Yes. And they weren't supposed to trip because of something as inconsequential as that. Again, off the top of my head, the owners of the turbines had declared in their performance modelling of the turbines that they would disconnect at a certain frequency drop (±3Hz?) but in reality disconnected at a much smaller frequency drop (±1Hz?).
Doubtful, the sensors that tell FCAS to turn on probably have a similar speed to the sensors that disconnect the turbines. They are after all designed to protect equipment from all sorts of transient events by actuating very rapidly.
Yeah but they did because shit happens and when shit happens it's nice to have a backup system specifically designed to handle shit happening.
I can't wait for this to come to America so our utility companies can save 80% on energy costs and use that windfall to lay off 30% of the workforce, declare their pension fund insolvent, and raise prices 20% while giving their executives eight figure bonuses.
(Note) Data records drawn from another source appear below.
Definition writePreparedEvent (prepared : PreparedC2spTlogEvent) (options : C2spTlogAppendOptions)
    : list append_call * res jsstr :=
  match c2spTlogEntryBytes prepared (ap_context options) with
  | Throw e => ([], Throw e)
  | Ok entryBytes =>
      match validate_chain prepared options with
      | (calls, Throw e) => (calls, Throw e)
      | (calls, Ok _) =>
          (calls ++ [Submit entryBytes (ap_idempotencyKey options)], submit_entry prepared entryBytes options)
      end
  end.

(** ** [C2spTlogBinding] *)

Definition prepareEvent (parsed : ParsedC2spTlogLr) (event : LogEvent) (chain : option C2spChain)
    : res PreparedC2spTlogEvent := prepareC2spTlogEventForSigning event (lr_lr parsed) chain.
Definition parsePreparedEvent (parsed : ParsedC2spTlogLr) (bs : bytes) (context : PreparedC2spVerificationContext)
    : res PreparedC2spTlogEvent := parsePreparedC2spTlogEvent bs (lr_lr parsed) context.
Definition writeEvent (event : LogEvent) : res jsstr :=
  Throw (newVerificationError "c2sp-tlog public write API is not implemented; use prepareC2spTlogEvent/writePreparedEvent for a deployment-specific appender"
           LogError None false).

End Writer.

(** ** Lemmas on members *)

Lemma get_set_ne m k v name : k <> js name -> get (set_member m k v) name = get m name.
Proof. apply get_member_set_ne. Qed.
Lemma get_set m k v name : k = js name -> get (set_member m k v) name = v.
Proof. intros ->. apply get_member_set. Qed.
Lemma has_set_ne m k v name : k <> js name -> has_member (set_member m k v) (js name) = has_member m (js name).
Proof.
  intros H. unfold has_member. induction m as [|[k' v'] m IH]; cbn; [by rewrite bool_decide_false|].
  destruct (bool_decide_reflect (k' = k)) as [->|Hk]; cbn; [done|by rewrite IH].
Qed.
Lemma filter_set_sigs m v :
  List.filter (fun kv => negb (bool_decide (fst kv = js "sigs"))) (set_member m (js "sigs") v)
  = List.filter (fun kv => negb (bool_decide (fst kv = js "sigs"))) m.
Proof.
  induction m as [|[k' v'] m IH]; [done|]. cbn [set_member].
  destruct (bool_decide_reflect (k' = js "sigs")) as [->|Hk]; [done|]. cbn [List.filter fst].
  rewrite bool_decide_false by done. cbn [negb]. by rewrite IH.
Qed.

Section WriterFacts.
Context `{H256 : Hash256} `{Url : URLApi} `{Uni : Unicode} `{Jwk : JwkApi}.

(** The signed bytes of an envelope do not depend on its signatures. *)
Lemma canonicalize_set_sigs e v :
  canonicalizeUnknownC2spEnvelope (set_member e (js "sigs") v) false = canonicalizeUnknownC2spEnvelope e false.
Proof. unfold canonicalizeUnknownC2spEnvelope. by rewrite filter_set_sigs. Qed.

(** The checks of an envelope read its members only. *)
Lemma assert_unsigned_ext e1 e2 reference :
  (forall name, name <> "sigs"%string -> get e1 name = get e2 name) ->
  (forall name, name <> "sigs"%string -> has_member e1 (js name) = has_member e2 (js name)) ->
  assert_unsigned e1 reference = assert_unsigned e2 reference.
Proof.
  intros Hg Hh. unfold assert_unsigned, assert_bound, assert_genesis, assertPublicChainShape. cbn [existsb].
  by rewrite !Hg, !Hh by done.
Qed.

Lemma js_inj s t : js s = js t -> s = t.
Proof.
  unfold js. revert t. induction s as [|a s IH]; intros [|b t]; cbn; try done.
  intros [= H1 H2]. f_equal; [|by apply IH]. rewrite <-(ascii_N_embedding a), <-(ascii_N_embedding b). f_equal. lia.
Qed.

Lemma assert_set_sigs e v reference : assert_unsigned (set_member e (js "sigs") v) reference = assert_unsigned e reference.
Proof.
  apply assert_unsigned_ext; intros name Hn; [apply get_set_ne|apply has_set_ne]; intros E%js_inj; congruence.
Qed.

Lemma envelope_type_set_sigs e v : envelope_type (set_member e (js "sigs") v) = envelope_type e.
Proof. unfold envelope_type. by rewrite get_set_ne by (intros E%js_inj; discriminate). Qed.

Lemma assert_unsigned_type e reference type : assert_unsigned e reference = Ok type -> envelope_type e = type.
Proof.
  unfold assert_unsigned, envelope_type. intros (? & _ & H)%bind_Ok. apply bind_Ok in H as (t & Ht%of_option_Ok & H).
  rewrite Ht. do 7 apply bind_Ok in H as (? & _ & H). by injection H.
Qed.

(** *** Signatures *)

Lemma parse_role_Ok raw name o : parse_role raw name = Ok o ->
  match o with Some v => parseSignatureValue (get raw name) = Ok v | None => get raw name = JUndefined end.
Proof.
  unfold parse_role. destruct (is_undef (get raw name)) eqn:E; [intros [= <-]; by destruct (get raw name)|].
  intros H. destruct (parseSignatureValue (get raw name)); [|done]. by injection H as <-.
Qed.

(** The signature that is parsed for a role is that of its member. *)
Lemma parse_signatures_role raw type complete signatures role :
  parseC2spSignatures (JObject raw) type complete = Ok signatures ->
  match role_of signatures (signature_of_role role) with
  | Some v => parseSignatureValue (get_member raw (signature_of_role role)) = Ok v
  | None => get_member raw (signature_of_role role) = JUndefined
  end.
Proof.
  unfold parseC2spSignatures. cbn [is_undef andb]. intros H.
  apply bind_Ok in H as (ae & Hae%parse_role_Ok & H). apply bind_Ok in H as (op & Hop%parse_role_Ok & H).
  apply bind_Ok in H as (pr & Hpr%parse_role_Ok & H). apply bind_Ok in H as (nw & Hnw%parse_role_Ok & H).
  apply bind_Ok in H as (allowed & _ & H). do 2 apply bind_Ok in H as (? & _ & H). injection H as <-.
  by destruct role.
Qed.

Lemma parse_signatures_complete value type signatures names role :
  parseC2spSignatures value type true = Ok signatures -> requiredC2spSignatureNames type = Ok names ->
  signature_of_role role ∈ names -> exists v, role_of signatures (signature_of_role role) = Some v.
Proof.
  unfold parseC2spSignatures. rewrite andb_false_r. intros H Hn Hin. destruct value; try done.
  do 4 apply bind_Ok in H as (? & _ & H). rewrite Hn in H. cbn [mbind res_bind] in H.
  apply bind_Ok in H as (? & _ & H). apply bind_Ok in H as (? & Hc%throw_if_Ok & [= <-]).
  cbn [andb] in Hc. apply existsb_false_Forall in Hc. rewrite Forall_forall in Hc. specialize (Hc _ Hin).
  destruct (role_of _ _) as [v|]; [by exists v|done].
Qed.

Lemma parse_signatures_allowed raw type complete signatures : parseC2spSignatures (JObject raw) type complete = Ok signatures ->
  exists names, requiredC2spSignatureNames type = Ok names.
Proof.
  unfold parseC2spSignatures. cbn [is_undef andb]. intros H. do 4 apply bind_Ok in H as (? & _ & H).
  apply bind_Ok in H as (names & Hn & _). by exists names.
Qed.

Lemma signature_of_role_inj r1 r2 : signature_of_role r1 = signature_of_role r2 -> r1 = r2.
Proof. destruct r1, r2; try done; intros E%js_inj; discriminate. Qed.

Lemma get_signature_members signatures role :
  get_member (signature_members signatures) (signature_of_role role)
  = match role_of signatures (signature_of_role role) with Some v => sig_json v | None => JUndefined end.
Proof. destruct signatures as [[] [] [] []], role; reflexivity. Qed.

Lemma parse_sig_json v v' : parseSignatureValue (sig_json v) = Ok v' -> v' = v.
Proof.
  unfold parseSignatureValue, sig_json. intros H.
  apply bind_Ok in H as (? & _ & H). apply bind_Ok in H as (kid & Hk & H). apply bind_Ok in H as (sig & Hs & H).
  apply bind_Ok in H as (? & _ & [= <-]). destruct v as [k g].
  change (asString (JString k) = Ok kid) in Hk. change (asString (JString g) = Ok sig) in Hs.
  unfold asString in Hk, Hs. by apply bind_Ok in Hk as (? & _ & [= ->]), Hs as (? & _ & [= ->]).
Qed.

(** *** The invariant of prepared events *)

(** A prepared event is the one of its envelope, which is bound to its reference. *)
Record genuine (p : PreparedC2spTlogEvent) : Prop := {
  gn_bound : boundReference (lr_lr (pe_reference p)) = Ok (pe_reference p);
  gn_envelope : assert_unsigned (pe_envelope p) (pe_reference p) = Ok (envelope_type (pe_envelope p));
  gn_made : makePrepared (pe_reference p) (pe_envelope p) = Ok p
}.

Lemma makePrepared_Ok reference e p : makePrepared reference e = Ok p -> exists signatures names,
  parseC2spSignatures (get e "sigs") (envelope_type e) false = Ok signatures
  /\ pe_reference p = reference /\ pe_envelope p = e
  /\ canonicalizeUnknownC2spEnvelope e false = Ok (pe_signedBytes p) /\ pe_eventId p = c2spEventId (pe_signedBytes p)
  /\ requiredC2spSignatureNames (envelope_type e) = Ok names /\ pe_requiredSignatures p = omap role_of_signature names.
Proof.
  unfold makePrepared. intros (signatures & Hs & H)%bind_Ok. apply bind_Ok in H as (bs & Hb & H).
  apply bind_Ok in H as (names & Hn & [= <-]). by exists signatures, names.
Qed.

Lemma genuine_integrity p : genuine p -> assertPreparedIntegrity p = Ok tt.
Proof.
  intros [_ He Hm]. apply makePrepared_Ok in Hm as (signatures & names & Hs & _ & _ & Hb & Hi & _).
  unfold assertPreparedIntegrity. rewrite Hb. cbn [mbind res_bind]. rewrite <-Hi, !bool_decide_true by done.
  cbn [negb orb throw_if mbind res_bind]. unfold assertPreparedEnvelope. rewrite He. cbn [mbind res_bind]. by rewrite Hs.
Qed.

Lemma boundReference_again lr reference : boundReference lr = Ok reference ->
  boundReference (lr_lr reference) = Ok reference.
Proof.
  unfold boundReference. intros (p & Hp & H)%bind_Ok. apply bind_Ok in H as (? & Hn%throw_if_Ok%negb_false_iff & [= <-]).
  rewrite (bound_reference_parses lr p) by done. cbn [mbind res_bind lr_entryIndex is_none negb throw_if].
  destruct p as [? ? ? ? ? [n|]]; by cbn in *.
Qed.

Lemma genuine_made reference lr e e' p : boundReference lr = Ok reference ->
  assertPreparedEnvelope (JObject e) reference = Ok e' -> makePrepared reference e' = Ok p -> genuine p.
Proof.
  intros Hb (type & Ht & H)%bind_Ok Hm. apply bind_Ok in H as (? & _ & [= <-]).
  pose proof Hm as (? & ? & _ & Er & Ee & _)%makePrepared_Ok. split; rewrite ?Er, ?Ee; [by eapply boundReference_again| |done].
  by rewrite (assert_unsigned_type _ _ _ Ht).
Qed.

(** The events that the workflow produces, by any signers in any order. *)
Inductive staged : PreparedC2spTlogEvent -> Prop :=
  | staged_prepared event lr chain p : prepareC2spTlogEventForSigning event lr chain = Ok p -> staged p
  | staged_parsed bs lr context p : parsePreparedC2spTlogEvent bs lr context = Ok p -> staged p
  | staged_signed p role keyProvider options replaceExisting p' :
      staged p -> signPreparedC2spTlogEvent p role keyProvider options replaceExisting = Ok p' -> staged p'.

(** The steps of signing. *)
Lemma sign_Ok p role keyProvider options replace p' :
  signPreparedC2spTlogEvent p role keyProvider options replace = Ok p' ->
  exists signatures key providerKey sig,
    role ∈ pe_requiredSignatures p /\ prepared_signatures p false = Ok signatures
    /\ (replace = false -> role_of signatures (signature_of_role role) = None)
    /\ keyForRole p role options = Ok key /\ kp_jwk keyProvider (get key "kid") = Ok providerKey
    /\ differs providerKey key = Ok false /\ kp_signKey keyProvider (get key "kid") (pe_signedBytes p) = Ok sig
    /\ makePrepared (pe_reference p) (set_member (pe_envelope p) (js "sigs")
         (JObject (set_member (signature_members signatures) (signature_of_role role)
            (JObject [(js "kid", get key "kid"); (js "sig", JString (toBase64Url sig))])))) = Ok p'.
Proof.
  unfold signPreparedC2spTlogEvent. intros (? & _ & H)%bind_Ok.
  apply bind_Ok in H as (? & Hr%throw_if_Ok%negb_false_iff%bool_decide_eq_true & H).
  do 2 apply bind_Ok in H as (? & _ & H). apply bind_Ok in H as (signatures & Hs & H).
  apply bind_Ok in H as (? & Hrep%throw_if_Ok & H). apply bind_Ok in H as (key & Hk & H).
  apply bind_Ok in H as (pk & Hpk & H). apply bind_Ok in H as (? & Hd & H). apply bind_Ok in H as (sig & Hsig & H).
  unfold assertSameKey in Hd. apply bind_Ok in Hd as (d & Hd & ->%throw_if_Ok).
  exists signatures, key, pk, sig. split_and!; try done. intros ->. cbn [negb] in Hrep. rewrite andb_true_r in Hrep.
  by destruct (role_of _ _).
Qed.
Electricity rates can be seen reaching $14,000 per MW during those FCAS periods
you might as well build another powerplant with that money
I think the idea is that batteries would allow FCAS to operate without loss of generation capacity (i.e. instead of shutting off a wind farm completely, the grid switches to draw power from batteries while the wind farm recovers).
well the thing is in the right areas in the US it would help balance between grids, allowing for renewables in one part of the country to help offset in another so you don't need as many base load generators.
I wouldn't be the least bit surprised if they started some ad campaign showing "the dangers of batteries" where they show footage of thermal run-away in laptop and cellphone batteries, to be honest.
More like lay off 50% of the workforce, and 30% will be lucky enough to get decent severance packages that they sign contracts that prevent them from collecting unemployment or anything after to get, whatever the absolute limits really are for being completely fucking greedy, oh and then raise prices by over 40%. This is the US after all.
The Australian populace and government are pretty anti-nuclear, it'd be ideal that's for sure, but it's probably not going to happen. Honestly the grid is stuck being majority powered by fossil fuels for the foreseeable future. Even if the government did a backflip and broke new ground for a nuclear plant tomorrow, it'd still take 4 or 5 years before it's fully operational.
Probably more like 8 to 12 years these days.